Task prompt
Nothing in the entries may be dropped: restate them word for word.

Input data
(** ** Every operation respects it *)

Section Operations.
Context {ST : Store} {E : Ext} (P : string -> Prop).

Abbreviation evo m := (keeps (evolution P) m).

Lemma keeps_scope {A} (ctx : Ctx) t (f : string -> M A) :
  evo (f (FromContext ctx)) -> evo (bind (scopeTenant ctx t) f).
Proof.
  intros Hf w. unfold bind, scopeTenant. destruct (_ && _); [done|apply Hf].
Qed.

Lemma keeps_quietly {A} (m : M A) : evo m -> evo (Calls.quietly m).
Proof. intros H. apply keeps_bind; [typeclasses eauto|by apply keeps_try|intros; apply keeps_ret; typeclasses eauto]. Qed.

Lemma keeps_lift {A} (r : Res A) : evo (Calls.lift r).
Proof. destruct r; [apply keeps_ret|apply keeps_fail]; typeclasses eauto. Qed.

Lemma keeps_create_ignore {R} `{TableOf R} clash (mk : Z -> R) :
  evo (Create clash mk) -> evo (Outbox.create_ignore clash mk).
Proof.
  intros Hc. apply keeps_bind; [typeclasses eauto|by apply keeps_try|].
  intros []; [|destruct (decide _)]; (apply keeps_ret || apply keeps_fail); typeclasses eauto.
Qed.

End Operations.

(** One step through a program of repository calls. *)
Ltac evo_step :=
  match goal with
  | |- keeps _ (bind (scopeTenant _ _) _) => apply keeps_scope
  | |- keeps _ (bind _ _) => apply keeps_bind; [typeclasses eauto| |intros ?]
  | |- keeps _ (try_ _) => apply keeps_try
  | |- keeps _ (optional _) => apply keeps_optional; [typeclasses eauto|]
  | |- keeps _ (transaction _) => apply keeps_transaction; [typeclasses eauto|]
  | |- keeps _ (Calls.quietly _) => apply keeps_quietly
  | |- keeps _ (Calls.lift _) => apply keeps_lift
  | |- keeps _ (Outbox.create_ignore _ _) => apply keeps_create_ignore
  | |- keeps _ (updateScoped _ _) => apply keeps_updateScoped; [typeclasses eauto|evolution_tac]
  | |- keeps _ (updateScopedUnique _ _ _) => apply keeps_updateScopedUnique; [typeclasses eauto|evolution_tac]
  | |- keeps _ (Updates _ _) => apply keeps_Updates; [typeclasses eauto|evolution_tac]
  | |- keeps _ (Delete _) => apply keeps_Delete; [typeclasses eauto|evolution_tac]
  | |- keeps _ (Create _ _) => apply keeps_Create; [typeclasses eauto|evolution_tac]
  | |- keeps _ (match ?x with _ => _ end) => destruct x
  | |- keeps _ (let _ := _ in _) => cbv zeta
  | _ => solve [eauto 6 with keeps typeclass_instances]
  end.

Ltac evo_tac := repeat evo_step.

Section Repositories.
Context {ST : Store} {E : Ext} (P : string -> Prop) (ctx : Ctx) (HP : allowed P ctx).

Abbreviation evo m := (keeps (evolution P) m).

Lemma evo_user_Create u : evo (UserRepository.Create ctx u).
Proof. unfold UserRepository.Create. evo_tac. Qed.

Lemma evo_user_FindByID id : evo (UserRepository.FindByID ctx id).
Proof. unfold UserRepository.FindByID. evo_tac. Qed.

Lemma evo_user_FindByEmail e : evo (UserRepository.FindByEmail ctx e).
Proof. unfold UserRepository.FindByEmail. evo_tac. Qed.

Lemma evo_user_FindByUsername n : evo (UserRepository.FindByUsername ctx n).
Proof. unfold UserRepository.FindByUsername. evo_tac. Qed.

Lemma evo_user_Update u : evo (UserRepository.Update ctx u).
Proof. unfold UserRepository.Update. evo_tac. Qed.

Lemma evo_user_UpdateEmail u : evo (UserRepository.UpdateEmail ctx u).
Proof. unfold UserRepository.UpdateEmail. evo_tac. Qed.

Lemma evo_user_Deactivate id : evo (UserRepository.Deactivate ctx id).
Proof. unfold UserRepository.Deactivate. evo_tac. Qed.

Lemma evo_user_Erase u : evo (UserRepository.Erase ctx u).
Proof. unfold UserRepository.Erase. evo_tac. Qed.

Lemma evo_user_UpdatePassword u h : evo (UserRepository.UpdatePassword ctx u h).
Proof. unfold UserRepository.UpdatePassword. evo_tac. Qed.

Lemma evo_user_IncrementFailedAttempts u l : evo (UserRepository.IncrementFailedAttempts ctx u l).
Proof. unfold UserRepository.IncrementFailedAttempts. evo_tac. Qed.

Lemma evo_user_ResetFailedAttempts u : evo (UserRepository.ResetFailedAttempts ctx u).
Proof. unfold UserRepository.ResetFailedAttempts. evo_tac. Qed.

Lemma evo_user_BumpPwdVersion id : evo (UserRepository.BumpPwdVersion ctx id).
Proof. unfold UserRepository.BumpPwdVersion. evo_tac. Qed.

Lemma evo_user_SetEmailVerified u b : evo (UserRepository.SetEmailVerified ctx u b).
Proof. unfold UserRepository.SetEmailVerified. evo_tac. Qed.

Task answer
(** ** Every operation respects it *)

Section Operations.
Context {ST : Store} {E : Ext} (P : string -> Prop).

Abbreviation evo m := (keeps (evolution P) m).

Lemma keeps_scope {A} (ctx : Ctx) t (f : string -> M A) :
  evo (f (FromContext ctx)) -> evo (bind (scopeTenant ctx t) f).
Proof.
  intros Hf w. unfold bind, scopeTenant. destruct (_ && _); [done|apply Hf].
Qed.

Lemma keeps_quietly {A} (m : M A) : evo m -> evo (Calls.quietly m).
Proof. intros H. apply keeps_bind; [typeclasses eauto|by apply keeps_try|intros; apply keeps_ret; typeclasses eauto]. Qed.

Lemma keeps_lift {A} (r : Res A) : evo (Calls.lift r).
Proof. destruct r; [apply keeps_ret|apply keeps_fail]; typeclasses eauto. Qed.

Lemma keeps_create_ignore {R} `{TableOf R} clash (mk : Z -> R) :
  evo (Create clash mk) -> evo (Outbox.create_ignore clash mk).
Proof.
  intros Hc. apply keeps_bind; [typeclasses eauto|by apply keeps_try|].
  intros []; [|destruct (decide _)]; (apply keeps_ret || apply keeps_fail); typeclasses eauto.
Qed.

End Operations.

(** One step through a program of repository calls. *)
Ltac evo_step :=
  match goal with
  | |- keeps _ (bind (scopeTenant _ _) _) => apply keeps_scope
  | |- keeps _ (bind _ _) => apply keeps_bind; [typeclasses eauto| |intros ?]
  | |- keeps _ (try_ _) => apply keeps_try
  | |- keeps _ (optional _) => apply keeps_optional; [typeclasses eauto|]
  | |- keeps _ (transaction _) => apply keeps_transaction; [typeclasses eauto|]
  | |- keeps _ (Calls.quietly _) => apply keeps_quietly
  | |- keeps _ (Calls.lift _) => apply keeps_lift
  | |- keeps _ (Outbox.create_ignore _ _) => apply keeps_create_ignore
  | |- keeps _ (updateScoped _ _) => apply keeps_updateScoped; [typeclasses eauto|evolution_tac]
  | |- keeps _ (updateScopedUnique _ _ _) => apply keeps_updateScopedUnique; [typeclasses eauto|evolution_tac]
  | |- keeps _ (Updates _ _) => apply keeps_Updates; [typeclasses eauto|evolution_tac]
  | |- keeps _ (Delete _) => apply keeps_Delete; [typeclasses eauto|evolution_tac]
  | |- keeps _ (Create _ _) => apply keeps_Create; [typeclasses eauto|evolution_tac]
  | |- keeps _ (match ?x with _ => _ end) => destruct x
  | |- keeps _ (let _ := _ in _) => cbv zeta
  | _ => solve [eauto 6 with keeps typeclass_instances]
  end.

Ltac evo_tac := repeat evo_step.

Section Repositories.
Context {ST : Store} {E : Ext} (P : string -> Prop) (ctx : Ctx) (HP : allowed P ctx).

Abbreviation evo m := (keeps (evolution P) m).

Lemma evo_user_Create u : evo (UserRepository.Create ctx u).
Proof. unfold UserRepository.Create. evo_tac. Qed.

Lemma evo_user_FindByID id : evo (UserRepository.FindByID ctx id).
Proof. unfold UserRepository.FindByID. evo_tac. Qed.

Lemma evo_user_FindByEmail e : evo (UserRepository.FindByEmail ctx e).
Proof. unfold UserRepository.FindByEmail. evo_tac. Qed.

Lemma evo_user_FindByUsername n : evo (UserRepository.FindByUsername ctx n).
Proof. unfold UserRepository.FindByUsername. evo_tac. Qed.

Lemma evo_user_Update u : evo (UserRepository.Update ctx u).
Proof. unfold UserRepository.Update. evo_tac. Qed.

Lemma evo_user_UpdateEmail u : evo (UserRepository.UpdateEmail ctx u).
Proof. unfold UserRepository.UpdateEmail. evo_tac. Qed.

Lemma evo_user_Deactivate id : evo (UserRepository.Deactivate ctx id).
Proof. unfold UserRepository.Deactivate. evo_tac. Qed.

Lemma evo_user_Erase u : evo (UserRepository.Erase ctx u).
Proof. unfold UserRepository.Erase. evo_tac. Qed.

Lemma evo_user_UpdatePassword u h : evo (UserRepository.UpdatePassword ctx u h).
Proof. unfold UserRepository.UpdatePassword. evo_tac. Qed.

Lemma evo_user_IncrementFailedAttempts u l : evo (UserRepository.IncrementFailedAttempts ctx u l).
Proof. unfold UserRepository.IncrementFailedAttempts. evo_tac. Qed.

Lemma evo_user_ResetFailedAttempts u : evo (UserRepository.ResetFailedAttempts ctx u).
Proof. unfold UserRepository.ResetFailedAttempts. evo_tac. Qed.

Lemma evo_user_BumpPwdVersion id : evo (UserRepository.BumpPwdVersion ctx id).
Proof. unfold UserRepository.BumpPwdVersion. evo_tac. Qed.

Lemma evo_user_SetEmailVerified u b : evo (UserRepository.SetEmailVerified ctx u b).
Proof. unfold UserRepository.SetEmailVerified. evo_tac. Qed.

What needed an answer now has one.